Until recently, CRISPR—the gene-editing technology that won scientists Jennifer Doudna and Emmanuelle Charpentier the 2020 Nobel Prize in chemistry—sounded more like science fiction than medicine; lab-created molecular scissors are used to snip out problematic DNA sections in a patient’s cells to cure them of disease. But soon we could see regulators approve the very first treatment using this gene-editing technology in an effort to combat rare inherited blood disorders that affect millions across the globe.
In a $900 million collaboration, rare disease specialist Vertex and CRISPR Therapeutics developed the therapy, dubbed exa-cel (short for exagamglogene autotemcel). It has already amassed promising evidence that it can help patients with beta thalassemia and sickle cell disease (SCD), both of which are genetic blood diseases that are relatively rare in the U.S. but somewhat more common inherited conditions globally.

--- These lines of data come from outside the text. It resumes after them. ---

(* ===== verification/QuorumTheorems.v ===== *)
(** * Theorems on quorum sets and federated voting *)

From S2P Require Import Prelude OrdContainers BigMath QuorumSet QuorumFacts ScpTypes BallotOrder Federated FederatedFacts.
Import LocalNode.

(** A nested quorum set for the instances: two of 1, 2 and one of {3, 4}. *)
Definition exNested : SCPQuorumSet := QSet 2 [1; 2] [QSet 1 [3; 4] []].

Ltac qset_bounds := vm_compute; repeat split; discriminate.

(** C34. A set of nodes is v-blocking for a quorum set exactly when the
    remaining nodes contain no slice of it. *)
Theorem vblocking_iff_no_slice_left q S C : qset_ranged q -> qset_small q ->
  (forall n, n ∈ forAllNodesInternal q -> contains C n = negb (contains S n)) ->
  isVBlocking q S = negb (isQuorumSlice q C).
Proof. apply vblocking_dual. Qed.

Lemma vblocking_iff_no_slice_left_witness :
  isVBlocking exNested [1; 3; 4] = negb (isQuorumSlice exNested [2]).
Proof.
  apply (vblocking_iff_no_slice_left exNested [1; 3; 4] [2]).
  - qset_bounds.
  - qset_bounds.
  - intros n Hn. assert (n = 1 \/ n = 2 \/ n = 3 \/ n = 4) as Hc.
    { change (forAllNodesInternal exNested) with [1; 2; 3; 4] in Hn.
      rewrite !elem_of_cons, elem_of_nil in Hn. tauto. }
    destruct Hc as [->|[->|[->| ->]]]; reflexivity.
Defined.

(** C29. [isQuorum] always ends and answers whether the nodes whose statement
    passes the filter contain a set that includes a slice of each of its
    members and a slice of the given quorum set. *)
Theorem isQuorum_decides_quorum qfun map qSet filter :
  qset_wf qSet -> qsets_known qfun map (filterNodes map filter) ->
  exists b, isQuorum qfun map qSet filter = Some b /\
    (b = true <-> quorum_within qfun map qSet (filterNodes map filter)).
Proof. apply isQuorum_correct. Qed.

Definition exPrepareOf (n : NodeID) : SCPEnvelope :=
  {| statement := {| nodeID := n; slotIndex := 1; pledges := PREPARE {|
       p_quorumSetHash := 1; p_ballot := Ballot 1 [1]; p_prepared := None; p_preparedPrime := None;
       p_nC := 0; p_nH := 0 |} |}; signature := [] |}.
Definition exVotes : EnvelopeMap := [(1, exPrepareOf 1); (2, exPrepareOf 2); (3, exPrepareOf 3)].

Lemma isQuorum_decides_quorum_witness :
  exists b, isQuorum (fun _ => Some exNested) exVotes exNested (fun _ => true) = Some b /\
    (b = true <-> quorum_within (fun _ => Some exNested) exVotes exNested
                    (filterNodes exVotes (fun _ => true))).
Proof.
  apply (isQuorum_decides_quorum (fun _ => Some exNested) exVotes exNested (fun _ => true)).
  - qset_bounds.
  - intros n Hn. change (filterNodes exVotes (fun _ => true)) with [1; 2; 3] in Hn.
    exists exNested. split; [|qset_bounds].
    rewrite !elem_of_cons, elem_of_nil in Hn. break; subst; done || reflexivity.
Defined.

(** [federatedAccept] holds exactly when a v-blocking set has accepted
    or the nodes that voted or accepted contain a quorum. *)
Theorem federatedAccept_decides env voted accepted envs : all_qsets_known env envs ->
  exists b, federatedAccept env voted accepted envs = Some b /\
    (b = true <-> accept_condition env voted accepted envs).
Proof. apply federatedAccept_correct. Qed.

Definition exEnvN : ScpEnv := {|
  localNode := {| mNodeID := 0; mIsValidator := true; mQSet := exNested; mQSetHash := 1 |};
  driver := {| signEnvelope := fun _ => []; verifyEnvelope := fun _ => true;
               getQSet := fun _ => Some exNested; validateValue := fun _ _ => kFullyValidatedValue;
               extractValidValue := fun _ v => v; computeHashNode := fun _ _ _ _ n => n;
               computeValueHash := fun _ _ _ _ => 0; combineCandidates := fun _ _ => [] |};
  debugBuild := true |}.

Lemma federatedAccept_decides_witness :
  exists b, federatedAccept exEnvN (fun _ => true) (fun _ => false) exVotes = Some b /\
    (b = true <-> accept_condition exEnvN (fun _ => true) (fun _ => false) exVotes).
Proof.
  apply (federatedAccept_decides exEnvN (fun _ => true) (fun _ => false) exVotes).
  split; [qset_bounds|]. intros n Hn. change (exVotes.*1) with [1; 2; 3] in Hn.
  exists exNested. split; [|qset_bounds].
  rewrite !elem_of_cons, elem_of_nil in Hn. break; subst; done || reflexivity.
Defined.

(** Normalizing a quorum set changes neither its slices nor its
    v-blocking sets. *)
Theorem normalize_same_quorums q S : qset_wf q ->
  isQuorumSlice (normalizeQSet q) S = isQuorumSlice q S /\
  isVBlocking (normalizeQSet q) S = isVBlocking q S.
Proof. intros H. split; [by apply isQuorumSlice_normalize|by apply isVBlocking_normalize]. Qed.

Lemma normalize_same_quorums_witness :
  normalizeQSet (QSet 2 [1] [QSet 1 [2] []]) = QSet 2 [1; 2] [] /\
  isQuorumSlice (normalizeQSet (QSet 2 [1] [QSet 1 [2] []])) [1] =
  isQuorumSlice (QSet 2 [1] [QSet 1 [2] []]) [1].
Proof.
  split; [reflexivity|]. apply (normalize_same_quorums (QSet 2 [1] [QSet 1 [2] []]) [1]). qset_bounds.
Defined.

(** A quorum set passes [isQuorumSetSane] exactly when every level has a
    threshold between one and the number of its entries (and, with extra
    checks, blocks a majority) and no node occurs twice. *)
Theorem isQuorumSetSane_decides q e :
  isQuorumSetSane q e = true <-> qset_all (level_ok e) q /\ NoDup (forAllNodesInternal q).
Proof. apply isQuorumSetSane_iff. Qed.

(** The nodes returned by [findClosestVBlocking] all belong to the given
    set, and together with the nodes outside of the set they are
    v-blocking: losing them blocks the quorum set. *)
Theorem findClosestVBlocking_blocks nodes q : qset_ranged q -> qset_small q ->
  (forall n, n ∈ findClosestVBlocking nodes None q -> n ∈ nodes) /\
  forall S, (forall n, n ∈ findClosestVBlocking nodes None q -> n ∈ S) ->
    (forall n, n ∈ forAllNodesInternal q -> n ∉ nodes -> n ∈ S) ->
    isVBlocking q S = true.
Proof.
  intros Hr Hs. split; [intros n; apply findClosest_agree|].
  intros S H1 H2. by eapply findClosest_blocks.
Qed.

Lemma findClosestVBlocking_blocks_witness :
  findClosestVBlocking [1; 2; 3; 4] None exNested = [1; 2] /\
  isVBlocking exNested [1; 2] = true.
Proof.
  split; [reflexivity|].
  apply (findClosestVBlocking_blocks [1; 2; 3; 4] exNested); [qset_bounds|qset_bounds| |].
  - intros n. change (findClosestVBlocking [1; 2; 3; 4] None exNested) with [1; 2]. auto.
  - intros n Hn Hno. contradiction.
Defined.

(** The weight of a node is the share of the thresholds along its first
    path in the quorum set, scaled to 64 bits and rounded down level by
    level, without overflow; a node that does not occur weighs nothing. *)
Theorem getNodeWeight_share nodeID t v i :
  qset_ranged (QSet t v i) -> qset_small (QSet t v i) ->
  let d := totEntries (QSet t v i) in
  let w := getNodeWeight nodeID (QSet t v i) in
  w = (if contains v nodeID then UINT64_MAX else firstInnerWeight nodeID i) * t / d /\
  0 <= w <= UINT64_MAX * t / d /\
  (nodeID ∉ forAllNodesInternal (QSet t v i) -> w = 0).
Proof.
  intros Hr Hs d w. destruct (getNodeWeight_spec nodeID t v i Hr Hs) as [H1 H2].
  split; [done|]. split; [done|]. intros Hn. by apply getNodeWeight_absent.
Qed.

Lemma getNodeWeight_share_witness :
  getNodeWeight 3 exNested = firstInnerWeight 3 [QSet 1 [3; 4] []] * 2 / 3.
Proof.
  apply (getNodeWeight_share 3 2 [1; 2] [QSet 1 [3; 4] []]); qset_bounds.
Defined.

(** [isNodeInQuorum] always ends; TB_TRUE means that the node is
    reachable from the local node through the quorum sets of known
    statements, TB_FALSE that it is not and everything reachable is known,
    TB_MAYBE that it was not reached but something reachable is unknown. *)
Theorem isNodeInQuorum_searches qfun map self node :
  exists r, isNodeInQuorum qfun map self node = Some r /\ quorumAnswer qfun map self node r.
Proof. apply isNodeInQuorum_spec. Qed.

(** [isNewerStatement] is a strict order on ballot statements, and two
    statements it does not order agree on every field it looks at. *)
Theorem isNewerStatement_strict_order (a b c : SCPStatement) :
  isNewerStatement a a = false /\
  (isNewerStatement a b = true -> isNewerStatement b c = true -> isNewerStatement a c = true) /\
  (isNewerStatement a b = false -> isNewerStatement b a = false ->
     statementKey (pledges a) = statementKey (pledges b)).
Proof.
  split; [apply isNewerPledges_irrefl|].
  split; [apply isNewerPledges_trans|apply isNewerPledges_total].
Qed.

(** [bigDivide] computes the exact product divided by the divisor,
    rounded as asked, and reports an overflow exactly when the result does
    not fit in 64 bits. *)
Theorem bigDivide_exact A B C r : is_u64 A -> is_u64 B -> is_u64 C -> C <> 0 ->
  bigDivide_u64 A B C r =
  Some (div_round r (A * B) C <=? UINT64_MAX, u64 (div_round r (A * B) C)).
Proof. apply bigDivide_u64_exact. Qed.

Lemma bigDivide_exact_witness :
  bigDivide_u64 UINT64_MAX 3 4 ROUND_UP = Some (true, 13835058055282163712).
Proof.
  rewrite (bigDivide_exact UINT64_MAX 3 4 ROUND_UP) by (unfold is_u64, UINT64_MAX; lia).
  vm_compute. reflexivity.
Defined.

Beta thalassemia is characterized by damaged or missing genes that cause the body to produce less hemoglobin (an essential protein that transports oxygen), potentially leading to enlargement of the liver, spleen, or heart, and malformed or brittle bones. It is estimated to afflict 1 in 100,000 people in the world, and regular blood transfusions are necessary to stave off its most serious effects.

While the exact statistics are unknown, SCD is estimated to affect 100,000 people in the U.S. and millions around the world; it is attributed to a defective gene that causes malformed hemoglobin that are stiff, sticky, and sickle-shaped (hence the name) and can thus block healthy blood cells from transporting oxygen around the body.
Exa-cel reportedly slashed the need for blood transfusions or incidence of serious, life-threatening medical events for months to years after patients received the treatment. New and impressive clinical trial results were announced at a major international medical conference in June and bolstered the companies’ prospect of producing the first gene-editing therapy of its kind to reach the broader market and patients.
The drug makers say they intend to submit exa-cel for regulatory approval in the U.S., U.K., and Europe by the end of this year, meaning the drug could receive marketing authorization sometime in 2023 as more and more biopharma companies pursue novel gene therapies.